Posted on 18.12.2019
The European Parliament approved a measure initiated by the European Commission and approved by all Member States that clarifies the new regulatory framework for medical devices. This enables certain existing and critical low-risk devices - such as reusable scalpels, scissors, forceps and drill bits - to leverage the same transitional measures that exist for many other medical devices.
This measure ensures that devices remain available to patients, provided that these devices are lawfully CE marked before 26 May 2020, in accordance with the rules of the current Medical Device Directive. By no later than 26 May 2024, these devices must be fully transitioned to the new rules, which include the requirement for certification by a Notified Body. This facilitates the transition to the new Regulation with minimal disruption for patients and healthcare systems while the new regulatory system is still being built.

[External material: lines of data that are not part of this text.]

(* ===== verification/SeqNum.v ===== *)
(** * Sequence counters ([src/network/utils/sequence-number.h], [lollipop-counter.h])

    The two class templates, for any width: [half] is [2^(w-1)], so [SequenceNumber32] is the
    case [half = 2^31]. *)

From S2P Require Export Prelude.

(** ** SequenceNumber *)
Module SequenceNumber.
Section width.
Context (half : Z).

(** [NUMERIC_TYPE] and [SIGNED_TYPE] arithmetic *)
Definition wrap (z : Z) : Z := z mod (2 * half).
Definition signed (z : Z) : Z := (z + half) mod (2 * half) - half.
Definition maxValue : Z := 2 * half - 1.
Definition halfMaxValue : Z := maxValue / 2.

Definition add (a b : Z) : Z := wrap (a + b).
Definition sub (a delta : Z) : Z := wrap (a - delta).
Definition incr (a : Z) : Z := wrap (a + 1).
Definition decr (a : Z) : Z := wrap (a - 1).

(** [operator-] of two sequence numbers *)
Definition diff (a b : Z) : Z :=
  if b <? a then
    let d := wrap (a - b) in
    if d <? halfMaxValue then signed d else signed (- signed (wrap (maxValue - a + 1 + b)))
  else
    let d := wrap (b - a) in
    if d <? halfMaxValue then signed (- signed d) else signed (wrap (maxValue - b + 1 + a)).

(** [operator>], as RFC 3626 defines it, and the other comparisons *)
Definition gt (a b : Z) : bool :=
  ((b <? a) && (wrap (a - b) <=? halfMaxValue)) || ((a <? b) && (halfMaxValue <? wrap (b - a))).
Definition eq (a b : Z) : bool := a =? b.
Definition ne (a b : Z) : bool := negb (a =? b).
Definition le (a b : Z) : bool := negb (gt a b).
Definition ge (a b : Z) : bool := gt a b || eq a b.
Definition lt (a b : Z) : bool := negb (gt a b) && negb (a =? b).

Context (Hhalf : 1 < half).

Lemma wrap_small z : 0 <= z < 2 * half -> wrap z = z.
Proof using Type. apply Z.mod_small. Qed.
Lemma wrap_range z : 0 <= wrap z < 2 * half.
Proof using Hhalf. apply Z.mod_pos_bound. lia. Qed.
Lemma signed_small z : - half <= z < half -> signed z = z.
Proof using Hhalf. intros. unfold signed. rewrite Z.mod_small by lia. lia. Qed.
Lemma halfMaxValue_eq : halfMaxValue = half - 1.
Proof using Hhalf. unfold halfMaxValue, maxValue. lia. Qed.

(** Two wrapped integers less than [half] apart. *)
Lemma wrap_diff x y :
  - half < x - y < half ->
  wrap x - wrap y = x - y \/ wrap x - wrap y = x - y - 2 * half \/ wrap x - wrap y = x - y + 2 * half.
Proof using Hhalf.
  intros H. pose proof (wrap_range x). pose proof (wrap_range y). unfold wrap in *.
  pose proof (Z.div_mod x (2 * half) ltac:(lia)). pose proof (Z.div_mod y (2 * half) ltac:(lia)).
  set (qx := x / (2 * half)) in *. set (qy := y / (2 * half)) in *. clearbody qx qy.
  set (rx := x mod (2 * half)) in *. set (ry := y mod (2 * half)) in *. clearbody rx ry.
  assert (qx - qy = 0 \/ qx - qy = 1 \/ qx - qy = -1) as Hq by nia.
  destruct Hq as [Hq|[Hq|Hq]]; [left|right; left|right; right]; nia.
Qed.

(** Within a window of [half], sequence numbers compare like the integers they stand for. *)
Lemma gt_window x y : - half < x - y < half -> gt (wrap x) (wrap y) = (y <? x).
Proof using Hhalf.
  intros H. pose proof (wrap_diff x y H) as Hd. pose proof (wrap_range x). pose proof (wrap_range y).
  unfold gt. rewrite halfMaxValue_eq.
  destruct (Z.ltb_spec (wrap y) (wrap x)) as [Hlt|Hle].
  - rewrite (wrap_small (wrap x - wrap y)) by lia. lia.
  - destruct (Z.ltb_spec (wrap x) (wrap y)); [|lia].
    rewrite (wrap_small (wrap y - wrap x)) by lia. lia.
Qed.

Lemma eq_window x y : - half < x - y < half -> eq (wrap x) (wrap y) = (x =? y).
Proof using Hhalf. 
  intros H. pose proof (wrap_diff x y H). pose proof (wrap_range x). pose proof (wrap_range y).
  unfold eq. lia.
Qed.
Lemma lt_window x y : - half < x - y < half -> lt (wrap x) (wrap y) = (x <? y).
Proof using Hhalf.
  intros H. unfold lt. rewrite gt_window by done. pose proof (eq_window x y H) as He.
  unfold eq in He. rewrite He. lia.
Qed.
Lemma le_window x y : - half < x - y < half -> le (wrap x) (wrap y) = (x <=? y).
Proof using Hhalf. intros H. unfold le. rewrite gt_window by done. lia. Qed.
Lemma ge_window x y : - half < x - y < half -> ge (wrap x) (wrap y) = (y <=? x).
Proof using Hhalf. intros H. unfold ge. rewrite gt_window, eq_window by done. lia. Qed.

Lemma diff_window x y : - half < x - y < half -> diff (wrap x) (wrap y) = x - y.
Proof using Hhalf.
  intros H. pose proof (wrap_diff x y H) as Hd. pose proof (wrap_range x). pose proof (wrap_range y).
  unfold diff. rewrite halfMaxValue_eq. unfold maxValue.
  set (a := wrap x) in *. set (b := wrap y) in *. clearbody a b.
  destruct (Z.ltb_spec b a).
  - rewrite (wrap_small (a - b)) by lia. destruct (Z.ltb_spec (a - b) (half - 1)).
    + rewrite signed_small by lia. lia.
    + rewrite (wrap_small (2 * half - 1 - a + 1 + b)) by lia.
      destruct (decide (x - y = half - 1 /\ a - b = half - 1)) as [[E1 E2]|].
      * replace (2 * half - 1 - a + 1 + b) with (half + 1) by lia.
        assert (signed (half + 1) = 1 - half) as ->.
        { unfold signed. replace (half + 1 + half) with (1 + 1 * (2 * half)) by lia.
          rewrite Z.mod_add by lia. destruct (decide (half = 1)) as [->|]; [done|].
          rewrite Z.mod_small by lia. lia. }
        rewrite signed_small by lia. lia.
      * rewrite (signed_small (2 * half - 1 - a + 1 + b)) by lia. rewrite signed_small by lia. lia.
  - rewrite (wrap_small (b - a)) by lia. destruct (Z.ltb_spec (b - a) (half - 1)).
    + rewrite (signed_small (b - a)) by lia. rewrite signed_small by lia. lia.
    + rewrite (wrap_small (2 * half - 1 - b + 1 + a)) by lia.
      destruct (decide (y - x = half - 1 /\ b - a = half - 1)) as [[E1 E2]|].
      * replace (2 * half - 1 - b + 1 + a) with (half + 1) by lia.
        assert (signed (half + 1) = 1 - half) as ->; [|lia].
        unfold signed. replace (half + 1 + half) with (1 + 1 * (2 * half)) by lia.
        rewrite Z.mod_add by lia. destruct (decide (half = 1)) as [->|]; [done|].
        rewrite Z.mod_small by lia. lia.
      * rewrite signed_small by lia. lia.
Qed.

Lemma add_window x n : add (wrap x) (wrap n) = wrap (x + n).
Proof using Type. unfold add, wrap. by rewrite <- Zplus_mod. Qed.

(** Of two different numbers exactly one is greater, at any distance. *)
Lemma gt_antisym a b :
  0 <= a < 2 * half -> 0 <= b < 2 * half -> a <> b -> gt a b = negb (gt b a).
Proof using Hhalf.
  intros Ha Hb Hne. unfold gt. rewrite halfMaxValue_eq.
  destruct (Z.ltb_spec b a) as [?|?], (Z.ltb_spec a b) as [?|?]; cbn [andb orb].
  all: try (exfalso; lia).
  all: rewrite ?(wrap_small (a - b)), ?(wrap_small (b - a)) by lia.
  all: repeat match goal with |- context [?x <? ?y] => destruct (Z.ltb_spec x y) end.
  all: repeat match goal with |- context [?x <=? ?y] => destruct (Z.leb_spec x y) end.
  all: cbn; try done; exfalso; lia.
Qed.
End width.
End SequenceNumber.

(** ** LollipopCounter *)
Module LollipopCounter.
Section width.
(** [digits] is the width of [T], [half] its half range. *)
Context (digits : Z).
Definition half : Z := 2 ^ (digits - 1).

Record Lollipop := mkLollipop { m_value : Z; m_sequenceWindow : Z }.

Definition T (z : Z) : Z := z mod (2 * half).
Definition m_maxValue : Z := 2 * half - 1.
Definition m_circularRegion : Z := Z.shiftr m_maxValue 1.

Definition create : Lollipop :=
  let w := T (Z.shiftl 1 (digits / 2)) in mkLollipop (T (m_maxValue - w + 1)) w.
Definition create_val (val : Z) : Lollipop := mkLollipop val (T (Z.shiftl 1 (digits / 2))).

(** The window of the left operand stays. *)
Definition assign (l o : Lollipop) : Lollipop := mkLollipop (m_value o) (m_sequenceWindow l).
Definition Reset (l : Lollipop) : Lollipop :=
  mkLollipop (T (m_maxValue - m_sequenceWindow l + 1)) (m_sequenceWindow l).
Definition SetSequenceWindowSize (numberOfBits : Z) (l : Lollipop) : option Lollipop :=
  ASSERT negb (digits <=? numberOfBits) ;;
  let w := T (Z.shiftl 1 numberOfBits) in Some (mkLollipop (T (m_maxValue - w + 1)) w).

Definition AbsoluteMagnitudeOfDifference (l o : Lollipop) : Z :=
  let absDiffDirect := T (Z.max (m_value l) (m_value o) - Z.min (m_value l) (m_value o)) in
  let absDiffWrapped :=
    T (Z.min (m_value l) (m_value o) + m_circularRegion + 1 - Z.max (m_value l) (m_value o)) in
  Z.min absDiffDirect absDiffWrapped.

Definition same_region (l o : Lollipop) : bool :=
  ((m_value l <=? m_circularRegion) && (m_value o <=? m_circularRegion)) ||
  ((m_circularRegion <? m_value l) && (m_circularRegion <? m_value o)).

Definition IsComparable (l o : Lollipop) : option bool :=
  ASSERT m_sequenceWindow l =? m_sequenceWindow o ;;
  Some (if same_region l o then
          negb (m_sequenceWindow l <? AbsoluteMagnitudeOfDifference l o)
        else true).

Definition IsInit (l : Lollipop) : bool := m_circularRegion <? m_value l.

Definition eq (l r : Lollipop) : option bool :=
  ASSERT m_sequenceWindow l =? m_sequenceWindow r ;; Some (m_value l =? m_value r).

Definition gt (l r : Lollipop) : option bool :=
  ASSERT m_sequenceWindow l =? m_sequenceWindow r ;;
  Some
    (if m_value l =? m_value r then false
     else if same_region l r then
       if m_sequenceWindow l <? AbsoluteMagnitudeOfDifference l r then false
       else
         let serialRegion := T (Z.shiftr m_circularRegion 1 + 1) in
         ((m_value l <? m_value r) && (serialRegion <? m_value r - m_value l)) ||
         ((m_value r <? m_value l) && (m_value l - m_value r <? serialRegion))
     else
       let lhsIsHigher := (m_circularRegion <? m_value l) && (m_value r <=? m_circularRegion) in
       let difference :=
         if lhsIsHigher then T (m_value l - m_value r) else T (m_value r - m_value l) in
       let distance := T (m_maxValue - difference + 1) in
       if m_sequenceWindow l <? distance then lhsIsHigher else negb lhsIsHigher).

Definition lt (l r : Lollipop) : option bool :=
  let! c := IsComparable l r in
  if negb c then Some false
  else
    let! g := gt l r in
    if g then Some false
    else let! e := eq l r in Some (negb e).

(** [operator++] *)
Definition incr (l : Lollipop) : Lollipop :=
  let v := T (m_value l + 1) in
  mkLollipop (if v =? T (m_circularRegion + 1) then 0 else v) (m_sequenceWindow l).

Fixpoint incr_n (n : nat) (l : Lollipop) : Lollipop :=
  match n with O => l | S n => incr_n n (incr l) end.

Context (Hdigits : 2 <= digits).

Lemma half_even : exists h, half = 2 * h /\ 0 < h.
Proof using Hdigits.
  exists (2 ^ (digits - 2)). unfold half. split; [|lia].
  rewrite <- Z.pow_succ_r by lia. f_equal. lia.
Qed.

Lemma circular_eq : m_circularRegion = half - 1.
Proof using Hdigits.
  unfold m_circularRegion, m_maxValue. rewrite Z.shiftr_div_pow2 by lia. change (2 ^ 1) with 2.
  destruct half_even as (h&->&?). lia.
Qed.

Lemma T_small z : 0 <= z < 2 * half -> T z = z.
Proof using Type. apply Z.mod_small. Qed.

(** After [n] increments: around the circular region, or down from the linear one. *)
Lemma incr_n_value n l :
  0 <= m_value l < 2 * half -> Z.of_nat n < half ->
  m_sequenceWindow (incr_n n l) = m_sequenceWindow l /\
  m_value (incr_n n l) =
    (if m_value l <? half then
       if m_value l + Z.of_nat n <? half then m_value l + Z.of_nat n
       else m_value l + Z.of_nat n - half
     else if m_value l + Z.of_nat n <? 2 * half then m_value l + Z.of_nat n
          else m_value l + Z.of_nat n - 2 * half).
Proof using Hdigits.
  destruct half_even as (h&Hh&Hh0).
  revert l. induction n as [|n IH]; intros l Hl Hn; cbn [incr_n].
  - split; [done|]. rewrite Z.add_0_r. repeat (case_match; norm_bool; try lia).
  - unfold incr at 1 2. rewrite circular_eq. replace (half - 1 + 1) with half by lia.
    rewrite (T_small half) by lia.
    destruct (decide (m_value l = 2 * half - 1)) as [E|E].
    + assert (T (m_value l + 1) = 0) as ->.
      { rewrite E. unfold T. replace (2 * half - 1 + 1) with (2 * half) by lia.
        apply Z.mod_same. lia. }
      rewrite (proj2 (Z.eqb_neq 0 half)) by lia.
      destruct (IH (mkLollipop 0 (m_sequenceWindow l))) as [-> ->]; [simpl; lia|lia|].
      split; [done|]. simpl. repeat (case_match; norm_bool; try lia).
    + rewrite (T_small (m_value l + 1)) by lia.
      destruct (Z.eqb_spec (m_value l + 1) half) as [E2|E2].
      * destruct (IH (mkLollipop 0 (m_sequenceWindow l))) as [-> ->]; [simpl; lia|lia|].
        split; [done|]. simpl. repeat (case_match; norm_bool; try lia).
      * destruct (IH (mkLollipop (m_value l + 1) (m_sequenceWindow l))) as [-> ->]; [simpl; lia|lia|].
        split; [done|]. simpl. repeat (case_match; norm_bool; try lia).
Qed.

(** Within the sequence window an incremented counter is greater, in both regions and across
    their border. *)
Lemma gt_incr_n n l :
  0 <= m_value l < 2 * half -> m_sequenceWindow l < half / 2 ->
  (1 <= n)%nat -> Z.of_nat n <= m_sequenceWindow l ->
  gt (incr_n n l) l = Some true /\ gt l (incr_n n l) = Some false /\
  lt l (incr_n n l) = Some true.
Proof using Hdigits.
  intros Hl Hw Hn Hnw. destruct half_even as (h&Hh&Hh0).
  destruct (incr_n_value n l Hl) as [Hew Hev]; [lia|].
  set (r := incr_n n l) in *. clearbody r.
  assert (Z.shiftr (half - 1) 1 = h - 1) as Hsr.
  { rewrite Z.shiftr_div_pow2 by lia. change (2 ^ 1) with 2. lia. }
  unfold lt, IsComparable, gt, eq, same_region, AbsoluteMagnitudeOfDifference.
  rewrite circular_eq, Hsr, Hew, Z.eqb_refl. unfold m_maxValue.
  rewrite (T_small (h - 1 + 1)) by lia.
  destruct l as [v w], r as [u w']. cbn [m_value m_sequenceWindow] in *.
  assert (v < half /\ v + Z.of_nat n < half /\ u = v + Z.of_nat n \/
          v < half /\ u = v + Z.of_nat n - half /\ half <= v + Z.of_nat n \/
          half <= v /\ u = v + Z.of_nat n /\ u < 2 * half \/
          half <= v /\ u = v + Z.of_nat n - 2 * half /\ 2 * half <= v + Z.of_nat n) as Hc
    by (repeat (case_match; norm_bool); lia).
  clear Hev. destruct Hc as [(?&?&?)|[(?&?&?)|[(?&?&?)|(?&?&?)]]].
  all: rewrite ?(Z.max_l u v), ?(Z.max_r u v), ?(Z.min_l u v), ?(Z.min_r u v),
    ?(Z.max_l v u), ?(Z.max_r v u), ?(Z.min_l v u), ?(Z.min_r v u) by lia.
  all: rewrite ?(proj2 (Z.eqb_neq u v)), ?(proj2 (Z.eqb_neq v u)) by lia.
  all: repeat first
    [ progress ztest | progress cbn [andb orb negb]
    | match goal with |- context [T ?z] => rewrite (T_small z) by lia end ].
  all: rewrite ?Z.min_l by lia.
  all: repeat first [ progress ztest | progress cbn [andb orb negb] ].
  all: done.
Qed.
End width.
End LollipopCounter.

(** ** What the counters promise *)

(** C23: Two sequence numbers that stand for integers less than half the range apart are ordered
    by every comparison operator, and subtracted, exactly as those integers are, at any width and
    across the wrap-around. *)
Theorem sequence_window (half x y : Z) :
  1 < half -> - half < x - y < half ->
  let a := SequenceNumber.wrap half x in
  let b := SequenceNumber.wrap half y in
  SequenceNumber.gt half a b = (y <? x) /\ SequenceNumber.lt half a b = (x <? y) /\
  SequenceNumber.ge half a b = (y <=? x) /\ SequenceNumber.le half a b = (x <=? y) /\
  SequenceNumber.eq a b = (x =? y) /\ SequenceNumber.diff half a b = x - y.
Proof.
  intros Hh Hw a b. split_and!.
  - by apply SequenceNumber.gt_window.
  - by apply SequenceNumber.lt_window.
  - by apply SequenceNumber.ge_window.
  - by apply SequenceNumber.le_window.
  - by apply (SequenceNumber.eq_window half).
  - by apply SequenceNumber.diff_window.
Qed.

Lemma sequence_window_witness :
  let a := SequenceNumber.wrap (2 ^ 31) (2 ^ 32 + 5) in
  let b := SequenceNumber.wrap (2 ^ 31) (2 ^ 32 - 3) in
  (a, b) = (5, 4294967293) /\ SequenceNumber.diff (2 ^ 31) a b = 8.
Proof.
  intros a b. split; [reflexivity|].
  destruct (sequence_window (2 ^ 31) (2 ^ 32 + 5) (2 ^ 32 - 3)) as (_&_&_&_&_&H); [lia|lia|exact H].
Defined.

MedTech Europe also recognises the exchange at the EPSCO Council meeting on 9 December 2019 on the MDR, where the Member States agreed that the regulatory system is not ready yet, and that much effort is still required to deliver a functional system by the regulatory deadlines. This should be addressed by a ‘readiness check’ that the EPSCO Council assigned to the European Commission and to the national competent authorities in the Medical Devices Coordination Group (MDCG).
The medical technology industry remains committed to working with all EU institutions and authorities, to help prevent a “cliff-edge” scenario for patients, healthcare professionals, and healthcare systems in Europe.